Si Pembawa Berita dan si Pembawa Bazoka langsung bertukar tatapan. Mereka seperti berbicara tanpa suara. Kerutan-kerutan di wajah mereka berubah-ubah cepat. Si Pembawa Berita pun mengedikkan bahu dan berkata padaku, “Baiklah, terima kasih untuk waktumu.”

“Omong-omong,” kataku, “apa di TV aku bisa bertemu Scooby-Doo?”

“Scooby-Doo? Tidak.” Ia terbatuk sejenak. “Semoga bapakmu cepat sembuh.”

Mereka pun pergi dariku, dan tak lama segera mendekati anak yang lain.


***


Sekali waktu aku bermimpi Scooby bermain ke rumahku. Mimpi itu tak akan terwujud sekarang: Bapak pulang dalam keadaan seperti setengah-mumi, dan Scooby mesti takut padanya. Aku bilang setengah-mumi, sebab wajahnya tak diperban—tampak luka-luka berbentuk aneh di sana, seperti lumut hitam kemerah-merahan—tidak sebagaimana tubuhnya dari leher ke bawah.
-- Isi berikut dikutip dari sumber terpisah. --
(** * Tock: the render-style engine and the interaction state machine

    A shallow embedding of [tock.py] (class [TockClock]).  Python [int] is
    [Z]; Python [str] is [string], holding the UTF-8 bytes of the text (the
    block and dot glyphs take three bytes each; every string the code
    iterates over character by character is plain ASCII); the two [dict]
    tables are [gmap]s; the list of lines that [draw_digital_clock] updates
    by index is a [list string] with the [IndexError] of an out-of-range
    index written out as [None]. *)

From Stdlib Require Import ZArith Ascii String DecimalString.
From stdpp Require Import base gmap strings list.

Local Open Scope string_scope.
Local Open Scope Z_scope.

(** ** Python built-ins used by the code *)

Module Py.

(** [str(n)] for an [int]. *)
Definition str (n : Z) : string := NilZero.string_of_int (Z.to_int n).

(** Binary digits of a positive number, most significant first. *)
Fixpoint bin_pos (p : positive) : string :=
  match p with
  | xH => "1"
  | xO q => bin_pos q +:+ "0"
  | xI q => bin_pos q +:+ "1"
  end.

(** The digits of [abs n] in base two, as [format(n, 'b')] prints them. *)
Definition bin_abs (n : Z) : string :=
  match n with
  | Z0 => "0"
  | Zpos p => bin_pos p
  | Zneg p => bin_pos p
  end.

Fixpoint zeros (k : nat) : string :=
  match k with
  | O => ""
  | S k' => String "0" (zeros k')
  end.

(** Sign-aware zero padding ([0] flag with a width): the sign comes first,
    zeros fill up to [width] characters in all, longer numbers are kept. *)
Definition zero_pad (width : nat) (negative : bool) (digits : string) : string :=
  let sign := if negative then "-" else "" in
  let used := (String.length sign + String.length digits)%nat in
  sign +:+ zeros (width - used) +:+ digits.

(** [f"{n:02d}"]. *)
Definition format_02d (n : Z) : string :=
  zero_pad 2 (n <? 0) (str (Z.abs n)).

(** [format(n, '06b')]. *)
Definition format_06b (n : Z) : string :=
  zero_pad 6 (n <? 0) (bin_abs n).

(** [sep.join(parts)]. *)
Fixpoint join (sep : string) (parts : list string) : string :=
  match parts with
  | [] => ""
  | [p] => p
  | p :: rest => p +:+ sep +:+ join sep rest
  end.

(** [ord(c)] for a one-character ASCII string. *)
Definition ord (c : ascii) : Z := Z.of_N (N_of_ascii c).

(** [l[i]] for a list: a negative index counts from the end, an index out
    of range raises [IndexError] ([None]). *)
Definition index {A} (l : list A) (i : Z) : option A :=
  let len := Z.of_nat (length l) in
  if (0 <=? i) && (i <? len) then l !! Z.to_nat i
  else if (- len <=? i) && (i <? 0) then l !! Z.to_nat (len + i)
  else None.

(** [l[:-1]]. *)
Definition drop_last {A} (l : list A) : list A := removelast l.

(** A byte that continues a UTF-8 sequence ([10xxxxxx]). *)
Definition is_continuation (c : ascii) : bool :=
  match c with
  | Ascii _ _ _ _ _ _ b6 b7 => b7 && negb b6
  end.

(** [len(s)] for a string: its number of characters, that is, of bytes
    that do not continue a UTF-8 sequence. *)
Fixpoint len (s : string) : Z :=
  match s with
  | EmptyString => 0
  | String c s' => (if is_continuation c then 0 else 1) + len s'
  end.

Fixpoint spaces (k : nat) : string :=
  match k with
  | O => ""
  | S k' => String " " (spaces k')
  end.

(** [s.center(width)]: the string itself when it is at least [width] long;
    otherwise [marg = width - len(s)] spaces are added, of which
    [marg // 2 + (marg & width & 1)] on the left. *)
Definition center (s : string) (width : Z) : string :=
  if width <=? len s then s
  else
    let marg := width - len s in
    let left := marg / 2 + Z.land (Z.land marg width) 1 in
    spaces (Z.to_nat left) +:+ s +:+ spaces (Z.to_nat (marg - left)).

(** The characters of a string, in order ([for c in s]). *)
Fixpoint chars (s : string) : list ascii :=
  match s with
  | EmptyString => []
  | String c s' => c :: chars s'
  end.

End Py.

(** ** The clock *)

Module TockClock.

(** *** State set up by [__init__] *)

Record AppState := {
  current_style : Z;
  show_footer : bool;
  running : bool
}.

Definition init : AppState :=
  {| current_style := 0; show_footer := true; running := true |}.

Definition styles : list string := ["digital"; "simple"; "binary"; "words"].

(** [self.digits]: the large glyphs of the digital display. *)
Definition digits : gmap ascii (list string) :=
  {[
     "0"%char := [" ████ "; "█    █"; "█    █"; "█    █"; "█    █"; " ████ "] ;
     "1"%char := ["  █   "; " ██   "; "  █   "; "  █   "; "  █   "; " ████ "] ;
     "2"%char := [" ████ "; "█    █"; "     █"; "    █ "; "   █  "; " █████"] ;
     "3"%char := [" ████ "; "     █"; "  ███ "; "     █"; "     █"; " ████ "] ;
     "4"%char := ["█     "; "█  █  "; "█████ "; "    █ "; "    █ "; "    █ "] ;
     "5"%char := [" █████"; "█     "; "█████ "; "     █"; "     █"; " ████ "] ;
     "6"%char := [" ████ "; "█     "; "█████ "; "█    █"; "█    █"; " ████ "] ;
     "7"%char := [" █████"; "     █"; "    █ "; "   █  "; "  █   "; "  █   "] ;
     "8"%char := [" ████ "; "█    █"; " ████ "; "█    █"; "█    █"; " ████ "] ;
     "9"%char := [" ████ "; "█    █"; " █████"; "     █"; "     █"; " ████ "] ;
     ":"%char := ["      "; "  ██  "; "  ██  "; "  ██  "; "  ██  "; "      "]
  ]}.

(** [f"{h:02d}:{m:02d}:{s:02d}"]. *)
Definition time_str (h m s : Z) : string :=
  Py.format_02d h +:+ ":" +:+ Py.format_02d m +:+ ":" +:+ Py.format_02d s.

(** *** [draw_digital_clock] *)

(** [self.digits.get(char, self.digits['0'])]; the default is evaluated
    first and raises [KeyError] ([None]) were the table to lack it. *)
Definition char_lines (char : ascii) : option (list string) :=
  match digits !! "0"%char with
  | None => None
  | Some zero => Some (default zero (digits !! char))
  end.

(** The inner loop, [lines[i] += line + '  '] over [enumerate(char_lines)],
    entered at index [i]. *)
Fixpoint add_rows (lines : list string) (i : nat) (rows : list string)
  : option (list string) :=
  match rows with
  | [] => Some lines
  | line :: rest =>
      match lines !! i with
      | None => None
      | Some old => add_rows (<[i := old +:+ line +:+ "  "]> lines) (S i) rest
      end
  end.

(** The outer loop, over the characters of the time string. *)
Fixpoint add_chars (lines : list string) (cs : list ascii) : option (list string) :=
  match cs with
  | [] => Some lines
  | char :: rest =>
      match char_lines char with
      | None => None
      | Some rows =>
          match add_rows lines 0 rows with
          | None => None
          | Some lines' => add_chars lines' rest
          end
      end
  end.

Definition draw_digital_clock (h m s : Z) : option (list string) :=
  add_chars (replicate 6 "") (Py.chars (time_str h m s)).

(** *** [draw_simple_clock] *)

Definition draw_simple_clock (h m s : Z) : list string := [time_str h m s].

(** *** [draw_binary_clock] *)

Definition filled : string := "● ".
Definition hollow : string := "○ ".

(** The loop over [bits], appending one dot and a space per bit. *)
Fixpoint add_bits (line : string) (bits : list ascii) : string :=
  match bits with
  | [] => line
  | bit :: rest =>
      add_bits (line +:+ (if Ascii.eqb bit "1" then filled else hollow)) rest
  end.

(** ['  ' + '  '.join(['6','5','4','3','2','1'])]. *)
Definition ruler : string :=
  "  " +:+ Py.join "  " ["6"; "5"; "4"; "3"; "2"; "1"].

(** One labelled line: [bits = format(value, '06b')], then the label
    followed by the dots of the bits. *)
Definition binary_line (label : string) (value : Z) : string :=
  let bits := Py.format_06b value in
  add_bits label (Py.chars bits).

(** The loop over [zip([hours, minutes, seconds], labels)]. *)
Fixpoint add_groups (lines : list string) (groups : list (Z * string)) : list string :=
  match groups with
  | [] => lines
  | (value, label) :: rest =>
      add_groups (lines ++ [binary_line label value] ++ [ruler] ++ [""]) rest
  end.

Definition draw_binary_clock (h m s : Z) : list string :=
  let hours := h mod 24 in
  let minutes := m in
  let seconds := s in
  let labels := ["H "; "M "; "S "] in
  Py.drop_last (add_groups [] (zip [hours; minutes; seconds] labels)).

(** *** [draw_words_clock] *)

(** The table local to [_number_to_words]. *)
Definition words : gmap Z string :=
  {[ 1 := "ONE"; 2 := "TWO"; 3 := "THREE"; 4 := "FOUR";
     5 := "FIVE"; 6 := "SIX"; 7 := "SEVEN"; 8 := "EIGHT";
     9 := "NINE"; 10 := "TEN"; 11 := "ELEVEN"; 12 := "TWELVE" ]}.

(** [words.get(n, str(n))]. *)
Definition _number_to_words (n : Z) : string :=
  default (Py.str n) (words !! n).

Definition _minutes_to_words (m : Z) : string :=
  if m =? 1 then "ONE"
  else if m =? 15 then "FIFTEEN"
  else if m =? 30 then "THIRTY"
  else if m =? 45 then "FORTY-FIVE"
  else if m <? 30 then _number_to_words m
  else
    let ones := _number_to_words (m - 40) in
    "FORTY-" +:+ ones.

(** [self._number_to_words(h % 12 or 12)]. *)
Definition hours_word (h : Z) : string :=
  _number_to_words (if h mod 12 =? 0 then 12 else h mod 12).

Definition draw_words_clock (h m s : Z) : list string :=
  let hours_word := hours_word h in
  let minutes_word := _minutes_to_words m in
  if m =? 0 then [hours_word +:+ " O'CLOCK"]
  else [hours_word +:+ " " +:+ minutes_word].

(** *** [get_clock_display]

    The time read by [get_current_time] is an argument.  The result is
    [None] when the call raises. *)
Definition get_clock_display (now : Z * Z * Z) (st : AppState)
  : option (list string) :=
  let '(h, m, s) := now in
  match Py.index styles (current_style st) with
  | None => None
  | Some style =>
      if String.eqb style "digital" then draw_digital_clock h m s
      else if String.eqb style "simple" then Some (draw_simple_clock h m s)
      else if String.eqb style "binary" then Some (draw_binary_clock h m s)
      else if String.eqb style "words" then Some (draw_words_clock h m s)
      else Some (draw_simple_clock h m s)
  end.

(** *** [center_text], [draw_centered] and the footer position

    The size read by [screen.getmaxyx()] is an argument.  A call of
    [screen.addstr] is recorded with its arguments; whether curses accepts
    it is not the program's business, which passes over [curses.error]. *)

Definition center_text (text : string) (max_width : Z) : string :=
  Py.center text max_width.

Record addstr_call := { y : Z; x : Z; text : string }.

Definition draw_centered (height width : Z) (text_lines : list string)
  : list addstr_call :=
  let start_y := (height - Z.of_nat (length text_lines)) / 2 in
  imap (fun i line =>
          let x := (width - Py.len line) / 2 in
          {| y := start_y + Z.of_nat i; x := x; text := line |})
       text_lines.

Definition footer_text : string := "H - hide  Arrow - change style".

(** The [addstr] call of [draw_footer], none when the footer is hidden. *)
Definition draw_footer_call (height width : Z) (st : AppState)
  : list addstr_call :=
  if negb (show_footer st) then []
  else
    let x := (width - Py.len footer_text) / 2 in
    [{| y := height - 2; x := x; text := footer_text |}].

(** *** [handle_input] and [run]

    [curses.KEY_LEFT] and [curses.KEY_RIGHT] are constants of the curses
    library, not of this program: they are parameters here.  The key that
    [getch] returns is an argument. *)
Section Curses.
Dan aku lebih menyukai Bapak setelah ia pulang dari rumah sakit: ia tak banyak bicara, ia tak lagi menggangguku ketika bermain gim PS, dengan tiba-tiba menyambar remote dan mengganti gimku dengan berita atau pertandingan sepak bola. Kini Bapak hanya duduk dan diam seraya menontoniku bermain Crash Bandicoot, sementara Ibu mengoleskan sesuatu ke luka-luka di wajahnya, lalu turun ke leher dan dada dan terus ke bawah setelah melepas perbannya—sebelum memasangnya kembali.
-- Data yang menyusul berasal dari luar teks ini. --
(* ===== verification/Codec.v ===== *)
(** Self-delimiting encodings of data as byte strings: base-128 varints,
    length-delimited strings, lists, options, pairs and records.  The class
    [Codec] states the round trip with a rest, so that encodings compose.  It
    is the encoding the reference instance of the libraries (RefLib.v) uses. *)
From S2P Require Import Prelude.

#[local] Unset Program Cases.

(** ** Varints: 7 bits per byte, least significant group first. *)

Fixpoint put_varint (fuel : nat) (n : N) : string :=
  match fuel with
  | O => EmptyString
  | S fuel =>
      if (n <? 128)%N then String (ascii_of_N n) EmptyString
      else String (ascii_of_N (n mod 128 + 128)) (put_varint fuel (n / 128))
  end.

(** A number of b bits needs at most b + 1 groups. *)
Definition varint_fuel (n : N) : nat := S (N.to_nat (N.size n)).

Definition put_N (n : N) : string := put_varint (varint_fuel n) n.

Fixpoint take_N (s : string) : option (N * string) :=
  match s with
  | EmptyString => None
  | String c s' =>
      let b := N_of_ascii c in
      if (b <? 128)%N then Some (b, s')
      else match take_N s' with
           | Some (m, r) => Some ((b - 128) + 128 * m, r)%N
           | None => None
           end
  end.

Lemma size_div128 n : (128 <= n)%N -> (N.size (n / 128) < N.size n)%N.
Proof.
  intros H. assert (0 < n / 128)%N as H0 by (apply N.div_str_pos; lia).
  pose proof (N.Div0.mul_div_le n 128) as Hle.
  assert (N.log2 (n / 128) + 7 <= N.log2 n)%N as Hlog.
  { rewrite N.add_comm, <- N.log2_mul_pow2 by lia. apply N.log2_le_mono.
    change (2 ^ 7)%N with 128%N. lia. }
  rewrite !N.size_log2 by lia. lia.
Qed.

Lemma N_ascii_small n : (n < 256)%N -> N_of_ascii (ascii_of_N n) = n.
Proof. intros. by apply N_ascii_embedding. Qed.

Lemma take_put_varint fuel n r :
  (N.size n < N.of_nat fuel)%N -> take_N (put_varint fuel n +:+ r) = Some (n, r).
Proof.
  revert n. induction fuel as [|fuel IH]; intros n Hf; [lia|].
  simpl put_varint. destruct (N.ltb_spec n 128) as [Hn|Hn].
  - rewrite app_str_cons. simpl. rewrite N_ascii_small by lia.
    by rewrite (proj2 (N.ltb_lt _ _) Hn).
  - rewrite app_str_cons. simpl.
    pose proof (N.mod_lt n 128 ltac:(lia)) as Hm.
    rewrite N_ascii_small by lia.
    rewrite (proj2 (N.ltb_ge (n mod 128 + 128) 128)) by (apply N.le_add_l).
    pose proof (size_div128 n Hn) as Hs. rewrite IH by lia.
    f_equal. f_equal. pose proof (N.div_mod n 128 ltac:(lia)). lia.
Qed.

Lemma take_put_N n r : take_N (put_N n +:+ r) = Some (n, r).
Proof. apply take_put_varint. unfold varint_fuel. lia. Qed.

(** ** The class *)

Class Codec (A : Type) := {
  put : A -> string;
  take : string -> option (A * string);
  take_put : forall a r, take (put a +:+ r) = Some (a, r)
}.

Definition encode {A} `{Codec A} (a : A) : string := put a.

Definition decode {A} `{Codec A} (s : string) : option A :=
  match take s with Some (a, EmptyString) => Some a | _ => None end.

Lemma decode_encode {A} `{Codec A} (a : A) : decode (encode a) = Some a.
Proof.
  unfold decode, encode. rewrite <- (app_str_nil_r (put a)).
  by rewrite take_put.
Qed.

#[export] Program Instance N_codec : Codec N := {| put := put_N; take := take_N |}.
Next Obligation. apply take_put_N. Qed.

(** Signed integers, zig-zag. *)
Definition zigzag (z : Z) : N :=
  if (z <? 0)%Z then Z.to_N (- 2 * z - 1) else Z.to_N (2 * z).
Definition unzigzag (n : N) : Z :=
  if N.odd n then (- ((Z.of_N n + 1) / 2))%Z else (Z.of_N n / 2)%Z.

Lemma unzigzag_zigzag z : unzigzag (zigzag z) = z.
Proof.
  unfold unzigzag, zigzag. destruct (Z.ltb_spec z 0).
  - assert (N.odd (Z.to_N (-2 * z - 1)) = true) as ->.
    { apply N.odd_spec. exists (Z.to_N (- z - 1)). lia. }
    rewrite Z2N.id by lia. replace (-2 * z - 1 + 1)%Z with ((- z) * 2)%Z by lia.
    rewrite Z.div_mul by lia. lia.
  - assert (N.odd (Z.to_N (2 * z)) = false) as ->.
    { rewrite <- N.negb_even. apply negb_false_iff, N.even_spec.
      exists (Z.to_N z). lia. }
    rewrite Z2N.id by lia. rewrite Z.mul_comm. by rewrite Z.div_mul by lia.
Qed.

#[export] Program Instance Z_codec : Codec Z := {|
  put z := put_N (zigzag z);
  take s := match take_N s with Some (n, r) => Some (unzigzag n, r) | None => None end
|}.
Next Obligation. intros z r. cbv beta. by rewrite take_put_N, unzigzag_zigzag. Qed.

(** Length-delimited strings. *)
Fixpoint split_at (n : nat) (s : string) : option (string * string) :=
  match n, s with
  | O, _ => Some (EmptyString, s)
  | S n, String c s' =>
      match split_at n s' with Some (a, r) => Some (String c a, r) | None => None end
  | S _, EmptyString => None
  end.

Lemma split_at_app a r : split_at (String.length a) (a +:+ r) = Some (a, r).
Proof. induction a as [|c a IH]; [done|]. rewrite app_str_cons. simpl. by rewrite IH. Qed.

#[export] Program Instance string_codec : Codec string := {|
  put s := put_N (N.of_nat (String.length s)) +:+ s;
  take s := match take_N s with
            | Some (n, r) => split_at (N.to_nat n) r
            | None => None
            end
|}.
Next Obligation.
  intros s r. cbv beta. rewrite app_str_assoc, take_put_N, Nat2N.id. apply split_at_app.
Qed.

#[export] Program Instance prod_codec {A B} `{Codec A, Codec B} : Codec (A * B) := {|
  put p := put p.1 +:+ put p.2;
  take s := match take s with
            | Some (a, r) => match take r with Some (b, r') => Some ((a, b), r') | None => None end
            | None => None
            end
|}.
Next Obligation. intros A B ? ? [a b] r. simpl. by rewrite app_str_assoc, !take_put. Qed.

#[export] Program Instance sum_codec {A B} `{Codec A, Codec B} : Codec (A + B) := {|
  put x := match x with inl a => String "000" (put a) | inr b => String "001" (put b) end;
  take s := match s with
            | String c r =>
                if bool_decide (c = "000"%char)
                then match take r with Some (a, r') => Some (inl a, r') | None => None end
                else match take r with Some (b, r') => Some (inr b, r') | None => None end
            | EmptyString => None
            end
|}.
Next Obligation. intros A B ? ? [a|b] r; rewrite app_str_cons; simpl; by rewrite take_put. Qed.

#[export] Program Instance unit_codec : Codec unit := {|
  put _ := EmptyString; take s := Some (tt, s) |}.
Next Obligation. by intros [] r. Qed.

(** Records and enumerations through a bijection onto an encoded type. *)
Program Definition iso_codec {A B} `{Codec B} (f : A -> B) (g : B -> A)
    (Hgf : forall a, g (f a) = a) : Codec A := {|
  put a := put (f a);
  take s := match take s with Some (b, r) => Some (g b, r) | None => None end
|}.
Next Obligation. intros A B ? f g Hgf a r. cbv beta. by rewrite take_put, Hgf. Qed.

#[export] Instance option_codec {A} `{Codec A} : Codec (option A) :=
  iso_codec (fun o : option A => match o with None => inl tt | Some a => inr a end)
    (fun x : unit + A => match x with inl _ => None | inr a => Some a end)
    ltac:(by intros [?|]).

(** Lists: the length, then the elements. *)
Fixpoint take_list {A} `{Codec A} (n : nat) (s : string) : option (list A * string) :=
  match n with
  | O => Some ([], s)
  | S n => match take s with
           | Some (a, r) =>
               match take_list n r with Some (l, r') => Some (a :: l, r') | None => None end
           | None => None
           end
  end.

Fixpoint put_list {A} `{Codec A} (l : list A) : string :=
  match l with [] => EmptyString | a :: l' => put a +:+ put_list l' end.

Lemma take_put_list {A} `{Codec A} (l : list A) r :
  take_list (length l) (put_list l +:+ r) = Some (l, r).
Proof. induction l as [|a l IH]; [done|]. simpl. by rewrite app_str_assoc, take_put, IH. Qed.

#[export] Program Instance list_codec {A} `{Codec A} : Codec (list A) := {|
  put l := put_N (N.of_nat (length l)) +:+ put_list l;
  take s := match take_N s with
            | Some (n, r) => take_list (N.to_nat n) r
            | None => None
            end
|}.
Next Obligation.
  intros A ? l r. cbv beta. rewrite app_str_assoc, take_put_N, Nat2N.id. apply take_put_list.
Qed.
“Bapak, lihat!” kataku. “Aku bisa membuat Crash Bandicoot bunuh diri dengan bom.”

Aku pun membuat Crash Bandicoot melompat ke atas kotak merah bertuliskan TNT. Bapak menoleh ke TV. Bunyi tet menandakan TNT akan meledak. Tet ketiga: duar!!! Arwah Crash Bandicoot langsung melayang ke langit. Aku terkekeh. Tatapan Bapak tertuju padaku.

Dan hening.

Ibu juga menatapku. Tatapannya seolah-olah aku habis berbuat nakal, semisal melempar kepala tetangga dengan batu.

Aku menatap Bapak; Bapak menatapku marah: seolah-olah ia ingin memukul pantatku dengan sapu—Apa aku telah berbuat nakal? Dan mata Bapak berair. Memerah. Ia menarik-mengeluarkan napas sekencang banteng bersiap menyeruduk. Ibu mengelus-elus punggungnya. Dan bibir Bapak bergetar. Aku tidak berbuat nakal—Kenapa orang-orang begitu aneh?—tiba-tiba Bapak berdiri cepat dan membanting PS-ku!

Ibu menjerit ….

Bapak memasuki kamar. Ibu menangis seperti bayi yang dibuat kaget. Semut-semut memenuhi layar TV dan mendesis. Kulit sofa yang kududuki mendadak dingin. Dan PS-ku … hancur seperti terkena bom ….

Aku benci Bapak! 


*) Catatan: Mengenang bom Bali I, dan Bapak yang terluka karenanya.

**) Cerpen ini dimuat di Tatkala.co pada 30 Oktober 2022.